Antoine Blua of Radio Free Europe defined Turkmenization as the "policy of the Turkmen government targeting the education, employment, and religion of all of the country's non-Turkmen ethnic groups."
Homogenization policy
Shukrat Babajanov and Khurmat Babadjanov of Radio Free Europe/Radio Liberty's Uzbek Service said that following Turkmenistan's independence, the Niyazov administration had fired most non-ethnic Turkmen civil servants. Officials had to prove they had three generations of Turkmen heritage to be hired. Russian language schools were closed except for one that catered to elites, and the government worked to squeeze Russian from public discourse, including roadside advertisements, while mandating Turkmen as the national language. Informal social control was used to ensure that citizens speak Turkmen and wear traditional Turkmen clothing. Uzbek women who try to marry Turkmen men were exiled to Uzbekistan with their children. Babajanov and Babadjanov claimed that these policies led to Russians, Kazakhs, and Uzbeks to emigrate.In a few instances Uzbek children in Turkmen schools were instructed to wear Turkmen clothing or be expelled from school.
Marriage discrimination
Ziyoda Ruzimova, an ethnic Uzbek woman who lived in Turkmenistan, married an ethnic Turkmen in 1994 and had four children. In order to attend public school, parents had to register the birth with the government.

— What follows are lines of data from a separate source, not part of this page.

(** C18: Bringing old SQLite files into a new one is all or nothing.  It does
    nothing when no file is there or the new one has tables, and refuses when
    only some files are there; otherwise, when it succeeds, every table has
    exactly the rows of all files together, and when it fails the database is
    as it was. *)
Theorem split_migration_spec sources db :
  let '(db', r) := maybe_migrate_split_sqlite_database Sqlite sources db in
  (is_ok r = false -> db' = db) /\
  (Forall (fun s => s = None) sources -> db' = db /\ r = Ok ()) /\
  (Exists (fun s => s = None) sources -> Exists is_Some sources -> is_ok r = false) /\
  (list_tables Sqlite db <> [] -> Forall is_Some sources -> db' = db /\ r = Ok ()) /\
  (list_tables Sqlite db = [] -> Forall is_Some sources -> sources <> [] -> r = Ok () ->
   forall n, rows_of db' n ≡ₚ rows_of db n ++ (s ← omap id sources; brought s n)).
Proof.
  unfold maybe_migrate_split_sqlite_database. rewrite decide_True by done.
  destruct (missing_spec sources) as [Hall Hnone]. set (missing := filter _ sources) in *.
  destruct (Nat.eqb_spec (length missing) (length sources)) as [Hl|Hl].
  { apply Hall in Hl. split; [done|]. split; [done|]. split; [|split; [done|]].
    - intros _ He. exfalso. apply Exists_exists in He as (s & Hin & [d Hd]). rewrite Forall_forall in Hl.
      by rewrite (Hl s Hin) in Hd.
    - intros _ Hsome Hne _. exfalso. destruct sources as [|s sources]; [done|].
      apply Forall_cons in Hl as [-> _]. by apply Forall_cons in Hsome as [[? ?] _]. }
  assert (~ Forall (fun s => s = None) sources) as Hn1 by (by rewrite <- Hall).
  destruct (decide (missing = [])) as [Hm|Hm].
  - rewrite bool_decide_eq_true_2 by done. cbn [negb]. apply Hnone in Hm.
    assert (~ Exists (fun s => s = None) sources) as Hn2.
    { intros (s & Hin & ->)%Exists_exists. rewrite Forall_forall in Hm. by destruct (Hm None Hin). }
    unfold in_transaction, maybe_migrate_split_sqlite_database_inner, mbind, Tx_bind.
    change (statement Sqlite (fun db => Some (db, list_tables Sqlite db)) (begin_transaction db)) with
      (live db, Ok (list_tables Sqlite db) : result (list string)). cbv iota beta.
    destruct (decide (list_tables Sqlite db = [])) as [Ht|Ht].
    + destruct (each (copy_source Sqlite) (omap id sources) (live db)) as [tx [[]| |]] eqn:E; cbn; [|repeat split; done..].
      apply copy_sources_rows in E as (db' & -> & Hrows). repeat split; try done.
    + cbn. repeat split; done.
  - rewrite bool_decide_eq_false_2 by done. cbn. repeat split; try done; intros; exfalso; apply Hm; by apply Hnone.
Qed.
End Split.

(** ** Examples *)

#[local] Existing Instance MetaSample.order.
#[local] Existing Instance MetaSample.order_laws.

Module MigrateSample.

Definition valid (s : string) : bool := true.
Definition text (s : string) : Cell := CText s.
Definition tab (def : TableDef) (rows : list (list Cell)) : Table := {| t_def := def; t_rows := rows |}.
Lemma get_type_decorator_ok s dec s' : get_type_decorator s dec = Ok s' <->
  decorator_ok dec /\ s' = (s.1 ++ decorator_labels dec, s.2 || unique_decorator dec).
Proof.
  destruct s as [out u]. cbn [fst snd]. split.
  - destruct dec as [l|op e|n|c args| |]; cbn [get_type_decorator]; try done; intros H.
    + apply bind_unit_ok in H as [_ H]. apply bind_unit_ok in H as [Hn%ensure_ok [= <-]].
      apply String.eqb_eq in Hn as ->. split; [by left|]. cbn. by rewrite app_nil_r, orb_true_r.
    + destruct c as [| |e]; [done..|]. cbn in H. apply bind_ok in H as (n & Hn & H).
      destruct e; try done. injection Hn as ->. apply bind_unit_ok in H as [Hn%ensure_ok H].
      apply String.eqb_eq in Hn as ->. apply bind_ok in H as (o & [Ha ->]%add_labels_ok & [= <-]).
      split; [right; by exists args|]. cbn. by rewrite orb_false_r.
  - intros [[->|(args & -> & Ha)] ->]; cbn [get_type_decorator].
    + cbn. by rewrite app_nil_r, orb_true_r.
    + cbn. rewrite (proj2 (add_labels_ok args out _) (conj Ha eq_refl)). cbn. by rewrite orb_false_r.
Qed.

Lemma get_type_decorators_ok decs labels u : get_type_decorators decs = Ok (labels, u) <->
  Forall decorator_ok decs /\ labels = decs ≫= decorator_labels /\ u = existsb unique_decorator decs.
Proof.
  unfold get_type_decorators.
  assert (forall s s', foldM get_type_decorator s decs = Ok s' <-> Forall decorator_ok decs /\
    s' = (s.1 ++ (decs ≫= decorator_labels), s.2 || existsb unique_decorator decs)) as ->.
  { induction decs as [|d decs IH]; intros [out b] s'; cbn [foldM mbind list_bind existsb].
    { cbn. rewrite app_nil_r, orb_false_r. split; [by intros [= <-]|by intros [_ ->]]. }
    rewrite bind_ok. cbn [fst snd]. split.
    - intros (s1 & [Hd ->]%get_type_decorator_ok & [Hs ->]%IH). split; [by constructor|]. cbn [fst snd].
      by rewrite <- app_assoc, orb_assoc.
    - intros [[Hd Hs]%Forall_cons ->]. eexists. split; [by apply get_type_decorator_ok|]. apply IH.
      split; [done|]. cbn [fst snd]. by rewrite <- app_assoc, orb_assoc. }
  cbn. split; [by intros [H [= -> ->]]|by intros (H & -> & ->)].
Qed.

(** ** Fields *)

(** The default of a field of type [t]. *)
Definition declared_default (ann : option Ts.Type_) (value : option Ts.Expr) (t : TypeEnum)
    (default : option string) : Prop :=
  match default, value with
  | Some d, Some e => constant e d t
  | Some _, None => False
  | None, Some e => computed e = true /\ is_Some ann
  | None, None => is_Some ann
  end.

(** An entity field without [?] is created with the object, if at all. *)
Definition entity_initializer (x : Ts.ClassProp) (t : TypeEnum) (is_optional : bool) : Prop :=
  match t, is_optional with
  | TeEntity _, false => Ts.value x = None \/ Ts.value x = Some Ts.ENew
  | _, _ => True
  end.

Lemma field_type_and_default_ok ann value t d : field_type_and_default ann value = Ok (t, d) <->
  (forall a, ann = Some a -> denotes a t) /\ declared_default ann value t d.
Proof.
  assert (forall a, map_type a = Ok t <-> forall a', Some a = Some a' -> denotes a' t) as Ht.
  { intros a. rewrite map_type_ok. split; [by intros H a' [= <-]|by intros H; apply H]. }
  unfold field_type_and_default, declared_default. destruct ann as [a|], value as [e|].
  - rewrite <- Ht. split.
    + intros H. apply bind_ok in H as (t1 & H1 & H). apply bind_ok in H as ([[s u]|] & Hv%get_field_value_ok & H).
      * destruct (type_enum_eqb t1 u) eqn:E.
        -- injection H as <- <-. apply type_enum_eqb_eq in E as <-. by split.
        -- apply bind_ok in H as (? & _ & H). by apply bind_ok in H as (? & _ & H).
      * injection H as <- <-. by split; [|split; [|eexists]].
    + intros [H1 Hd]. rewrite H1. cbn [mbind]. destruct d as [d|].
        rewrite (proj2 (get_field_value_ok e (Some (d, t))) Hd). cbn.
        by rewrite (proj2 (type_enum_eqb_eq t t) eq_refl).
      * by rewrite (proj2 (get_field_value_ok e None) (proj1 Hd)).
  - rewrite <- Ht. split.
    + intros H. apply bind_ok in H as (t1 & H1 & [= -> <-]). by split; [|eexists].
    + intros [-> Hd]. by destruct d.
  - split.
    + intros H. apply bind_ok in H as ([[s u]|] & Hv%get_field_value_ok & H); [|done]. by injection H as -> <-.
    + intros [_ Hd]. destruct d as [d|]; [|by destruct Hd as [_ [? ?]]].
      by rewrite (proj2 (get_field_value_ok e (Some (d, t))) Hd).
  - split; [done|]. intros [_ Hd]. by destruct d; [|destruct Hd].
Qed.

(** What a property of a class declares. *)
Record declared_field (x : Ts.ClassProp) (f : FieldDefinition) : Prop := {
  df_name : Ts.key x = Ts.NameIdent (def_name f) (def_is_optional f);
  df_not_id : def_name f <> "id";
  df_type : exists t, def_field_type f = Some (mkTypeMsg (Some t)) /\
    (forall a, Ts.type_ann x = Some a -> denotes a t) /\
    declared_default (Ts.type_ann x) (Ts.value x) t (def_default_value f) /\
    entity_initializer x t (def_is_optional f);
  df_decorators : Forall decorator_ok (Ts.decorators x);
  df_labels : def_labels f = Ts.decorators x ≫= decorator_labels;
  df_unique : def_is_unique f = existsb unique_decorator (Ts.decorators x);
}.

Lemma entity_initializer_ok x t opt (u : unit) :
  match t with
  | TeEntity _ =>
      if opt : bool then Ok ()
      else match Ts.value x with
           | None | Some Ts.ENew => Ok ()
           | Some _ => bail "field of entity type has unexpected initializer"
           end
  | _ => Ok ()
  end = Ok u <-> entity_initializer x t opt.
Proof.
  destruct u. unfold entity_initializer. destruct t, opt; try done.
  destruct (Ts.value x) as [[]|]; split; try done; try (by right); try (by left); by intros [|].
Qed.

Lemma parse_class_prop_ok x f : parse_class_prop x = Ok f <-> declared_field x f.
Proof.
  unfold parse_class_prop. split.
  - intros H. apply bind_ok in H as ([n opt] & Hn & H). apply bind_unit_ok in H as [Hid%ensure_ok H].
    apply bind_ok in H as ([t d] & [Ht Hd]%field_type_and_default_ok & H).
    apply bind_ok in H as ([ls u] & (Hdec & Hl & Hu)%get_type_decorators_ok & H).
    apply bind_ok in H as ([] & Hi%entity_initializer_ok & [= <-]).
    split; cbn; try done; [| |by exists t].
    + destruct (Ts.key x); [|done]. by injection Hn as -> ->.
    + intros ->. by rewrite String.eqb_refl in Hid.
  - intros [Hn Hid (t & Hft & Ht & Hd & Hi) Hdec Hl Hu]. rewrite Hn. cbn.
    apply String.eqb_neq in Hid. rewrite Hid. cbn.
    rewrite (proj2 (field_type_and_default_ok _ _ t _) (conj Ht Hd)). cbn.
    rewrite (proj2 (get_type_decorators_ok _ _ _) (conj Hdec (conj Hl Hu))). cbn.
    rewrite (proj2 (entity_initializer_ok x t (def_is_optional f) ()) Hi). cbn.
    rewrite <- Hft. by destruct f.
Qed.

(** ** Classes *)

Definition prop_of (m : Ts.ClassMember) : option Ts.ClassProp :=
  match m with Ts.MemberProp p => Some p | _ => None end.

Record declared_class (c : string * list Ts.ClassMember) (ty : AddTypeRequest) : Prop := {
  dc_name : at_name ty = c.1;
  dc_no_constructor : Ts.Constructor ∉ c.2;
  dc_fields : Forall2 declared_field (omap prop_of c.2) (at_field_defs ty);
  dc_distinct : NoDup (def_name <$> at_field_defs ty);
}.

(** The check for duplicates. *)
Lemma new_field_name fds fd : NoDup (def_name <$> fds) ->
  negb (existsb (fun field => String.eqb (def_name field) (def_name fd)) fds) = true <->
  NoDup (def_name <$> fds ++ [fd]).
Proof.
  intros Hnd. rewrite negb_true_iff, <- not_true_iff_false, existsb_exists, fmap_app, NoDup_app. split.
  - intros Hn. split; [done|split; [|apply NoDup_singleton]]. intros n (g & -> & Hg)%list_elem_of_fmap Heq.
    apply list_elem_of_singleton in Heq. apply Hn. exists g. split; [by apply list_elem_of_In|by apply String.eqb_eq].
  - intros (_ & Hn & _) (g & Hg%list_elem_of_In & Heq%String.eqb_eq). apply (Hn (def_name g)).
    + by apply list_elem_of_fmap_2.
    + rewrite Heq. by left.
Qed.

Ruzimova did not register her marriage or her children's births at the time. When she tried to get a marriage license in February 2006, she claimed that the government brought her and her children to the Shovat border post and turned her family over to Uzbek border guards. Ruzimova says her family had no money, although the border guards gave her 1,000 soum. "Then they called a taxi to take us ." At the border the Uzbek guards kept her family on a grate where they slept. "For the children, they provided a piece of fabric; the children got a mattress, but I slept on the cement."Mahmud Tangriberganov, head of the Gozovot village council, expressed opposition to Turkmenistan's policies, saying, "These are our relatives; these are Uzbeks. And they say that because you are Uzbek, you must leave. Why didn't register their marriages, the births of their children? They could have asked them to pay fines and that way they could have kept the families together, but they didn't do that."